Wallenberg Molecular Medicine Fellow – Respiratory System
Over three million people die each year and over 60 million people suffer worldwide from chronic lung diseases (CLDs). At present, there is no cure for CLDs, including chronic obstructive pulmonary disease (COPD), pulmonary hypertension, and pulmonary fibrosis. Lung transplantation is the only option at end-stage disease and is further complicated by shortage in organs available for transplantation and low efficacy. Five-year survival rate has remained at 50% for the last decade. New options are desperately needed for these patients.
Our lab focuses on understanding the role of the extracellular environment for endogenous and exogenous lung tissue regeneration in healthy and diseased lung. In particular, our work focuses on the design and use of biologic and synthetic scaffolds to bioengineer new lung tissue for transplantation. We further aim to build new models of human lung tissue to reduce animal usage, better understand how regeneration processes are deranged in CLDs, and for use as drug discovery and therapeutic screening platforms.
Wallenberg Molecular Medicine Fellow – Hematopoietic System
The focus of our lab is to understand the molecular determinants underlying cellular reprogramming and hematopoietic specification. Cellular reprogramming can be achieved experimentally in different ways, including nuclear transfer, cell fusion or expression of transcription factors.

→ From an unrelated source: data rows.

Lemma pre_pow_ok c : Uint.wf 4 (pow_hash header) → ctx_ghostdag_data c = Some d → ctx_non_pruned_parents c = Some ps →
  is_Some (m !! ctx_pruning_point c) →
  checks (pre_pow_validation fuel pow_hash s header) c (λ _ c', ∃ level nd w, pow_validated c c' (ctx_pruning_point c) level nd w).
Proof using HI HF Hnew HS HP HD Hfuel.
  intros Hwf Hd Hc Hpp. unfold pre_pow_validation. rewrite bool_decide_eq_false_2 by apply not_genesis.
  apply checks_bind. eapply checks_mono; [by apply pruning_violation_ok|]. intros _ ? [-> Hq].
  apply checks_bind. eapply checks_mono; [by apply pow_level_ok|]. intros _ ? (level & -> & Hl & Hpow).
  unfold check_difficulty_and_daa_score. apply checks_bind, checks_get. apply checks_bind.
  eapply checks_lift; [cbn [set_block_level ctx_ghostdag_data]; by rewrite Hd|].
  destruct (block_window_ok (E:=RuleError) fuel _ P m K (hi_windows _ _ _ HI) ps d (p_difficulty_window_size p) HD Hfuel) as (w & Hw & Ht).
  apply checks_bind. eapply checks_lift; [exact Hw|]. destruct (daa_calculated (map sb_hash w)) as [[score nd] Hdaa].
  apply checks_bind. eapply checks_lift; [exact Hdaa|]. cbv beta iota. destruct (Z.eqb_spec score (h_daa_score header)) as [->|]; [|apply checks_fail].
  apply checks_bind, checks_modify. destruct (bits_calculated w Ht) as [bits Hbits]. apply checks_bind.
  eapply checks_lift; [exact Hbits|]. cbv beta iota. destruct (Z.eqb_spec (h_bits header) bits) as [<-|]; [|apply checks_fail].
  apply checks_modify. exists level, nd, w. by split.
Qed.

(** ** After the proof of work *)

Context (info : PruningPointInfo) (Hinfo : info_ok (hp_pruning_manager s) m (selected_parent d) info).
Context (Hscore : blue_score d ≤ u64_max).
Local Abbreviation pp := (pi_pruning_point info).

(** The red [r] may be merged when the root is in its past, or a blue whose selected
    chain has the root is in its future. *)
Definition mergeable (root r : Hash) : Prop :=
  ancestor P root r ∨ ∃ b, b ∈ mergeset_blues d ∧ sel_chain m root b ∧ ancestor P r b.

Lemma blues_known b : b ∈ mergeset_blues d → is_Some (m !! b).
Proof using HD. intros Hb. by apply (gb_past _ _ _ _ _ HD). Qed.

Lemma reds_known r : r ∈ mergeset_reds d → is_Some (m !! r).
Proof using HD.
  intros Hr. apply mergeset_known. unfold unordered_mergeset. apply elem_of_app. by right.
Qed.

Lemma kosherizing_ok root : is_Some (m !! root) →
  ∃ bl, kosherizing_blues (E:=RuleError) (hp_depth_manager s) d root = Ok bl ∧ ∀ b, b ∈ bl ↔ b ∈ mergeset_blues d ∧ sel_chain m root b.
Proof using HI HD.
  clear pow_hash. intros Hroot. unfold kosherizing_blues. pose proof blues_known as Hk. revert Hk.
  induction (mergeset_blues d) as [|b bs IH]; intros Hk; cbn [filter_of].
  { exists []. split; [done|]. intros x. split; [by intros ?%elem_of_nil|by intros [?%elem_of_nil _]]. }
  unfold dp_is_chain_ancestor_of at 2.
  destruct (service_chain (hp_reachability_store s) P m g K (hi_dag _ _ _ HI) (hi_reach _ _ _ HI) root b) as (r & Hr & Hiff);
    [done|apply Hk; left|].
  change (dpm_reachability_service (hp_depth_manager s)) with (mkService (hp_reachability_store s)) at 1. rewrite Hr. cbn [unwrap mbind outcome_bind].
  destruct IH as (bl & -> & Hbl); [intros x Hx; apply Hk; by right|]. cbn [mbind outcome_bind mret outcome_ret].
  eexists. split; [done|]. intros x. destruct r.
  - rewrite !elem_of_cons, Hbl. split; [intros [->|?]; [split; [by left|by apply Hiff]|tauto]|tauto].
  - rewrite elem_of_cons, Hbl. split; [tauto|]. intros [[->|?] Hx]; [by apply Hiff in Hx|done].
Qed.

Lemma reds_fold root reds acc : (root = Hashes.ORIGIN ∨ is_Some (m !! root)) → (∀ r, r ∈ reds → is_Some (m !! r)) →
  (∀ bl, acc = Some bl → ∀ b, b ∈ bl ↔ b ∈ mergeset_blues d ∧ sel_chain m root b) →
  match ofold (check_red s d root) acc reds with
  | Ok _ => ∀ r, r ∈ reds → mergeable root r
  | Err _ => True
  | _ => False
  end.
Proof using HI HD.
  intros Hroot. pose proof (hi_dag _ _ _ HI) as HG. revert acc.
  induction reds as [|r reds IH]; intros acc Hk Hacc; cbn [ofold]; [by intros r ?%elem_of_nil|].
  assert (is_Some (m !! r)) as Hr by (apply Hk; left). unfold check_red at 2.
  destruct (hp_query root r) as (b & -> & Hb).
  { destruct Hroot as [->|?]; [rewrite (gd_origin _ _ _ _ HG); eauto|by eapply known_dag]. }
  { by eapply known_dag. }
  cbn [mbind outcome_bind]. destruct b.
  { cbn [mbind outcome_bind mret outcome_ret]. specialize (IH acc).
    destruct (ofold _ acc reds); try (apply IH; [intros x Hx; apply Hk; by right|done]).
    intros x [->|Hx]%elem_of_cons; [left; by apply Hb|]. apply IH; [intros y Hy; apply Hk; by right|done..]. }
  assert (is_Some (m !! root)) as Hrk.
  { destruct Hroot as [->|?]; [|done]. assert (false = true) as ?; [|done]. apply Hb.
    eapply ancestor_trans; [|by apply (gd_root _ _ _ _ HG)]. econstructor; [apply (gd_genesis _ _ _ _ HG)|left|constructor]. }
  assert (∃ bl, match acc with Some blues => mret blues | None => kosherizing_blues (E:=RuleError) (hp_depth_manager s) d root end = Ok bl
    ∧ ∀ b, b ∈ bl ↔ b ∈ mergeset_blues d ∧ sel_chain m root b) as (bl & -> & Hbl).
  { destruct acc as [bl|]; [exists bl; split; [done|by apply Hacc]|by apply kosherizing_ok]. }
  cbn [mbind outcome_bind]. destruct (inv_service _ _ _ HI) as [_ _ Hany _ _].
  destruct (Hany r bl) as (b & Hb' & Hiff); [by eapply known_dag| |].
  { apply Forall_forall. intros x [Hx _]%Hbl. eapply known_dag; [done|by apply blues_known]. }
  rewrite Hb'. cbn [unwrap mbind outcome_bind]. destruct b; [|done]. cbn [negb mbind outcome_bind mret outcome_ret].
  specialize (IH (Some bl)). destruct (ofold _ (Some bl) reds); try (apply IH; [intros x Hx; apply Hk; by right|by intros ? [= <-]]).
  intros x [->|Hx]%elem_of_cons; [|apply IH; [intros y Hy; apply Hk; by right|by intros ? [= <-]|done]].
  right. destruct (proj1 Hiff eq_refl) as (b & Hin & Ha). apply Hbl in Hin as [? ?]. eauto.
Qed.

Lemma depth_root_known depth pp' root : depth_result (hp_depth_manager s) m d depth pp' root →
  root = Hashes.ORIGIN ∨ is_Some (m !! root).
Proof using HI.
  intros [[_ ->]|[(_ & _ & ->)|(_ & _ & Hk & _)]]; [right|by left|by right].
  cbn. rewrite (gd_genesis_data _ _ _ _ (hi_dag _ _ _ HI)). eauto.
Qed.

Lemma merge_depth_ok c : ctx_ghostdag_data c = Some d → ctx_pruning_info c = info →
  checks (check_bounded_merge_depth fuel s) c (λ _ c', ∃ root point, c' = set_depth_roots root point c
    ∧ depth_result (hp_depth_manager s) m d (p_merge_depth p) pp root
    ∧ depth_result (hp_depth_manager s) m d (p_finality_depth p) pp point
    ∧ ∀ r, r ∈ mergeset_reds d → mergeable root r).
Proof using HI HS HD Hfuel Hinfo Hscore.
  intros Hd Hi. unfold check_bounded_merge_depth, the_ghostdag_data. apply checks_bind, checks_bind, checks_get.
  eapply checks_lift; [by rewrite Hd|]. apply checks_bind, checks_get. unfold ctx_pruning_point. rewrite Hi.
  pose proof (io_point _ _ _ _ Hinfo) as Hpp. pose proof (sf_scores _ _ _ _ HS _ Hpp) as Hfit.
  pose proof (hi_params _ _ _ HI) as Hp. destruct (po_merge _ _ Hp). pose proof (po_finality _ _ Hp). pose proof (po_pruning _ _ Hp).
  destruct (block_at_depth_ok (E:=RuleError) (hp_depth_manager s) P m K (inv_depth _ _ _ HI) fuel ps d (p_merge_depth p) pp)
    as (root & Hr & Hroot); [done|done|by left|lia|lia|lia|done|].
  destruct (block_at_depth_ok (E:=RuleError) (hp_depth_manager s) P m K (inv_depth _ _ _ HI) fuel ps d (p_finality_depth p) pp)
    as (point & Hf & Hpoint); [done|done|by right|lia|lia|lia|done|].
  apply checks_bind. eapply checks_lift; [exact Hr|]. apply checks_bind. eapply checks_lift; [exact Hf|]. apply checks_bind.
  pose proof (reds_fold root (mergeset_reds d) None (depth_root_known _ _ _ Hroot) reds_known ltac:(done)) as Hreds.
  unfold checks at 1, lift. destruct (ofold _ None (mergeset_reds d)) as [r| | |]; try done.
  apply checks_modify. exists root, point. done.
Qed.

(** The timestamps of the stored headers. *)
Definition header_time (h : Hash) : Z := ch_timestamp (header_data s h).

Lemma median_calculated : ∃ w, calc_past_median_time (E:=RuleError) fuel (hp_median_manager s) d
      = Ok (median_of (p_genesis_timestamp p) ((header_time ∘ sb_hash) <$> w), w)
    ∧ top (Z.to_nat (2 * p_timestamp_deviation_tolerance p - 1)) (window_of P m g ps) w.
Proof using HI HD Hfuel.
  pose proof (hi_params _ _ _ HI) as Hp. pose proof (po_tolerance _ _ Hp). pose proof (po_tolerance_max _ _ Hp).
  destruct (calc_past_median_time_ok (E:=RuleError) fuel (hp_median_manager s) P m K header_time) with (ps := ps) (d := d)
    as (w & Hw & Ht).
  - apply (hi_windows _ _ _ HI).
  - intros h Hh. destruct (stored_known W s P HI h Hh) as (x & Hx & _). simpl.
    rewrite (read_compact_ok _ h h_timestamp ch_timestamp (hi_headers _ _ _ HI)) by done.
    rewrite (read_field_ok s _ _ h x Hx). unfold header_time, header_data. by rewrite Hx.
  - cbn. lia.
  - cbn. lia.
  - done.
  - done.
  - cbn [hp_median_manager pmt_timestamp_deviation_tolerance] in Ht.
    replace (2 * Z.to_nat (p_timestamp_deviation_tolerance p) - 1)%nat
      with (Z.to_nat (2 * p_timestamp_deviation_tolerance p - 1)) in Ht by lia. by exists w.
Qed.

Lemma median_ok c : ctx_ghostdag_data c = Some d →
  checks (check_median_timestamp fuel s header) c (λ _ c', ∃ w, c' = set_window_median w c
    ∧ top (Z.to_nat (2 * p_timestamp_deviation_tolerance p - 1)) (window_of P m g ps) w
    ∧ median_of (p_genesis_timestamp p) ((header_time ∘ sb_hash) <$> w) < h_timestamp header).
Proof using HI HD Hfuel.
  intros Hd. unfold check_median_timestamp, the_ghostdag_data. apply checks_bind, checks_bind, checks_get.
  eapply checks_lift; [by rewrite Hd|]. destruct median_calculated as (w & Hw & Ht).
  apply checks_bind. eapply checks_lift; [exact Hw|]. cbv beta iota. apply checks_bind, checks_modify.
  case_match eqn:Hc; [apply checks_fail|]. apply Z.leb_gt in Hc. apply checks_ret. exists w. split_and!; [done..|]. exact Hc.
Qed.

Lemma pruning_point_ok c : ctx_ghostdag_data c = Some d → ctx_pruning_info c = info →
  checks (check_pruning_point fuel s header) c (λ _ c', c' = c ∧
    expected_header_pruning_point (E:=RuleError) fuel (hp_pruning_manager s) (to_compact d) info = Ok (h_pruning_point header)
    ∧ is_Some (m !! h_pruning_point header) ∧ sel_chain m (h_pruning_point header) (selected_parent d)
    ∧ (h_pruning_point header = g ∨ score_of m (h_pruning_point header) + p_pruning_depth p ≤ blue_score d)).
Proof using HI HS HD Hfuel Hinfo Hscore.
  intros Hd Hi. unfold check_pruning_point, the_ghostdag_data. apply checks_bind, checks_bind, checks_get.
  eapply checks_lift; [by rewrite Hd|]. apply checks_bind, checks_get. rewrite Hi.
  destruct (stored_known W s P HI (selected_parent d)) as (x & Hx & _).
  { apply (gb_parents _ _ _ _ _ HD), (gb_selected _ _ _ _ _ HD). }
  destruct (expected_point_ok (E:=RuleError) (hp_pruning_manager s) P m K (inv_pruning _ _ _ HI (sf_scores _ _ _ _ HS)) fuel ps d info (lv_header x))
    as (r & Hr & Hk & Hc & Hdeep & _); [done|done|done| |done|].
  { simpl. unfold read_access. by rewrite Hx. }
  apply checks_bind. eapply checks_lift; [exact Hr|]. case_bool_decide as He; [|apply checks_fail]. apply checks_ret. subst r. done.
Qed.

(** The parents of the header at a level are expected ones, as many as expected. *)
Record level_agrees (expected got : list Hash) : Prop := {
  la_length : length got = length expected;
  la_in y : y ∈ got → y ∈ expected;
}.

Lemma level_matches_ok expected got : level_matches expected got = true → level_agrees expected got.
Proof using.
  clear. unfold level_matches. rewrite andb_true_iff, Nat.eqb_eq. intros [Hl Hf]. split; [done|].
  intros y Hy. rewrite forallb_forall in Hf. specialize (Hf y). rewrite bool_decide_eq_true in Hf.
  by apply Hf, list_elem_of_In.
Qed.

(** The levels of the header are the prescribed ones. *)
Definition levels_agree : Prop := ∃ xs ls,
  (∀ x, x ∈ xs ↔ ∃ q, q ∈ ps ∧ headers_access (hp_headers_store s) !! q = Some x)
  ∧ levels_spec (hp_parents_manager s) P xs 0 (p_max_block_level p) ls
  ∧ (∀ l, ls !! 0%nat = Some l → ∀ y, y ∈ l ↔ y ∈ ps)
  ∧ Forall2 level_agrees ls (h_parents_by_level header).

Lemma indirect_ok c : ctx_pruning_info c = info → (∃ q, q ∈ ps ∧ ancestor P pp q) →
  checks (check_indirect_parents s header) c (λ _ c', c' = c ∧ levels_agree).
Proof using HI HF HP Hinfo.
  intros Hi Hq. unfold check_indirect_parents. apply checks_bind. eapply checks_lift; [apply direct_ps|].
  apply checks_bind, checks_get. unfold ctx_pruning_point. rewrite Hi.
  destruct (calc_block_parents_ok (E:=RuleError) (hp_parents_manager s) P m K (inv_levels _ _ _ HI) ps pp) as (xs & ls & Hls & Hxs & Hspec & Hzero & _);
    [done|apply (io_point _ _ _ _ Hinfo)|done|].
  apply checks_bind. eapply checks_lift; [exact Hls|]. destruct (_ || _) eqn:Hc; [apply checks_fail|]. apply checks_ret.
  split; [done|]. exists xs, ls. split_and!; [|done|done|].
  - intros x. rewrite Hxs. simpl. unfold read_access. split; intros (q & Hq' & Hx); exists q; (split; [done|]).
    + by destruct (headers_access _ !! q); [apply ok_inj in Hx as ->|].
    + by rewrite Hx.
  - apply orb_false_iff in Hc as [Hlen%negb_false_iff Hall%negb_false_iff]. apply Nat.eqb_eq in Hlen.
    clear -Hlen Hall. revert Hlen Hall. generalize (h_parents_by_level header).
    induction ls as [|l ls IH]; intros [|h hs] Hlen Hall; try done. simpl in Hlen, Hall.
    apply andb_true_iff in Hall as [H1 H2]. constructor; [by apply level_matches_ok|]. apply IH; [lia|done].
Qed.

The emergent ability to reprogram differentiated cells into desired hematopoietic cell-types is opening avenues to the discovery of new therapies for immune and blood diseases.
The goals of my laboratory are a) to understand at the molecular level how hematopoietic cellular identities are specified employing cellular reprogramming logic and b) to use this knowledge to manipulate genes and pathways that ultimately may allow the generation of patient-specific hematopoietic cells for regenerative medicine and immunotherapy.
Wallenberg Molecular Medicine Fellow – Cardiovascular System
Cardiovascular disease such as heart attack, stroke, and peripheral vascular disease, is the number-one health problem in the world. Despite remarkable progress in diagnosis and prevention, cardiovascular diseases cause disability and death at an astounding rate. The best opportunities to develop and implement new strategies for preventing and treating cardiovascular disease lie in the understanding of its underlying mechanisms.
Thus far, our earlier work provides ample evidence that S1P plays a key role in immune cell recruitment, cytokine production and vascular tone regulation during experimental hypertension and heart failure. Therefore, we strongly believe that S1P’s signalling axis will prove an attractive therapeutic target for cardiovascular complications.
Our research aims to isolate novel therapeutic targets that effectively prevent and most importantly, also reverse complications mediated by cardiovascular risk factors such as hypertension. Specifically, we are interested in sphingosine-1-phosphate (S1P) signalling and its role in the regulation of the vascular and the immune system.
- More information about Anja Meissner in Lund University Research Portal
- Read about Gustav Smith and Anja Meissner in LUM magasin nr 6, 2017
Wallenberg Molecular Medicine Clinical Researcher – Diabetes
The core of our research is to bridge the surprisingly under-explored gap between the “omics” of epidemiology (e.g. genomics, metabolomics and proteomics) and biological and clinical function. Thus, a major component our research is to enhance the understanding of causes to progressing diabetes and cardiovascular disease (CVD) where we invest large efforts in metabolomics and proteomics. However, a central issue is that we do not stop at finding metabolites/proteins and metabolomics/proteomic patterns associated with risk of progressing disease, but we also examine the importance of genetic predisposition behind such relationship to find causal association and we also aim to explore the underlying mechanisms (by in vivo/vitro experiments and even human trials if applicable).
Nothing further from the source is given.